Olympic athletes are definitely held to the highest standards when it comes to drug testing. For instance, Olympic Gold Medalist LeShawn Merrit tested positive for a banned substance and received a 21-month suspension from the Olympic committee.

Merritt admitted that the substance that he tested positive for was a result of a male enhancement drug he had been taking. A normal ban for an athlete who tests positive by the Olympic committee is a minimum of two years, but due to Merritt being forthcoming about the drugs he was taking, the committee opted to knock off three months from his sentence.

Now, does this mean that the UFC or MMA as a whole has better or worse drug testing than any other major sport?
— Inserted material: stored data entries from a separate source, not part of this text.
(** ** What may be served *)

(** The traversal guard compares texts. A path the server resolves starts with the text of its
    root, or, for a Pi boot request with discovery on, with that of the discovery directory; anything
    else is refused. But the text need not go on with a separator: outside discovery, every path whose text
    starts with the root's is served, those in a sibling directory like [root ++ "-private"] included. *)
Theorem resolve_guard_is_textual (fs : FileSystem) (h : TFTPHandler) (name : string) (t : transfer) :
  match (_resolve_path fs h name t).1 with
  | Ok p => startswith (root h) p = true
            \/ exists dir serial file, pi_discovery_enabled h = true /\ pi_discovery_dir h = Some dir
                 /\ is_pi_serial_request name = Some (serial, file) /\ startswith dir p = true
  | Err e => exists msg, e = PermissionError msg
  end
  /\ (pi_discovery_enabled h = false ->
      forall suffix, fs_resolve fs (root h) (lstrip "/"%char name) = root h ++ suffix ->
      (_resolve_path fs h name t).1 = Ok (root h ++ suffix)).
Proof.
  assert (Hg : forall dir n t, match (guarded_resolve fs dir n t).1 with
                               | Ok p => startswith dir p = true
                               | Err e => exists msg, e = PermissionError msg end).
  { intros dir n t0. unfold guarded_resolve. destruct (startswith dir (fs_resolve fs dir n)) eqn:E; [done|]. by eexists. }
  split.
  - unfold _resolve_path.
    assert (Hroot : forall n, match (guarded_resolve fs (root h) n t).1 with
      | Ok p => startswith (root h) p = true
                \/ exists dir serial file, pi_discovery_enabled h = true /\ pi_discovery_dir h = Some dir
                     /\ is_pi_serial_request name = Some (serial, file) /\ startswith dir p = true
      | Err e => exists msg, e = PermissionError msg end).
    { intros n. specialize (Hg (root h) n t). destruct (guarded_resolve _ _ _ _).1; [by left|done]. }
    destruct (pi_discovery_enabled h); [|apply Hroot].
    destruct (pi_discovery_dir h) as [dir|]; [|apply Hroot].
    destruct (is_pi_serial_request name) as [[serial file]|]; [|apply Hroot].
    destruct (match pi_nodes_dir h with Some _ => _ | None => _ end); [apply Hroot|].
    unfold discovered. unfold_M. set (t1 := {| t_last_ack := t_last_ack t |}).
    specialize (Hg dir file t1). destruct (guarded_resolve fs dir file t1).1; [|done]. right. by exists dir, serial, file.
  - intros Hd suffix Hs. unfold _resolve_path. rewrite Hd. unfold guarded_resolve. rewrite Hs.
    by rewrite startswith_app.
Qed.

(** [(dir / name).resolve()] of the one path of the example, links apart. *)
Definition fs_sibling : FileSystem :=
  {| fs_resolve := fun dir name => if String.eqb name "../tftp-private/key" then "/srv/tftp-private/key"
                                   else dir ++ "/" ++ name;
     fs_exists := fun _ => true; fs_is_file := fun _ => true; fs_content := fun _ => [7%Z] |}.

Lemma resolve_guard_is_textual_witness :
  (_resolve_path fs_sibling handler1 "../tftp-private/key" new_transfer).1 = Ok "/srv/tftp-private/key".
Proof.
  apply (proj2 (resolve_guard_is_textual fs_sibling handler1 "../tftp-private/key" new_transfer)
               eq_refl "-private/key").
  reflexivity.
Defined.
It just depends on how you look at it.

Out of competition testing for approximately 375 fighters at least twice a year would run around $1 to $1.5 million per year, according to physician Margaret Goodman in a recent report by MMAWeekly.com content partner Yahoo! Sports.

Is that number too much or too little for the extended testing of athletes in MMA? There’s no perfect answer, but it appears for now the status quo for drug testing in mixed martial arts is exactly that – the status quo.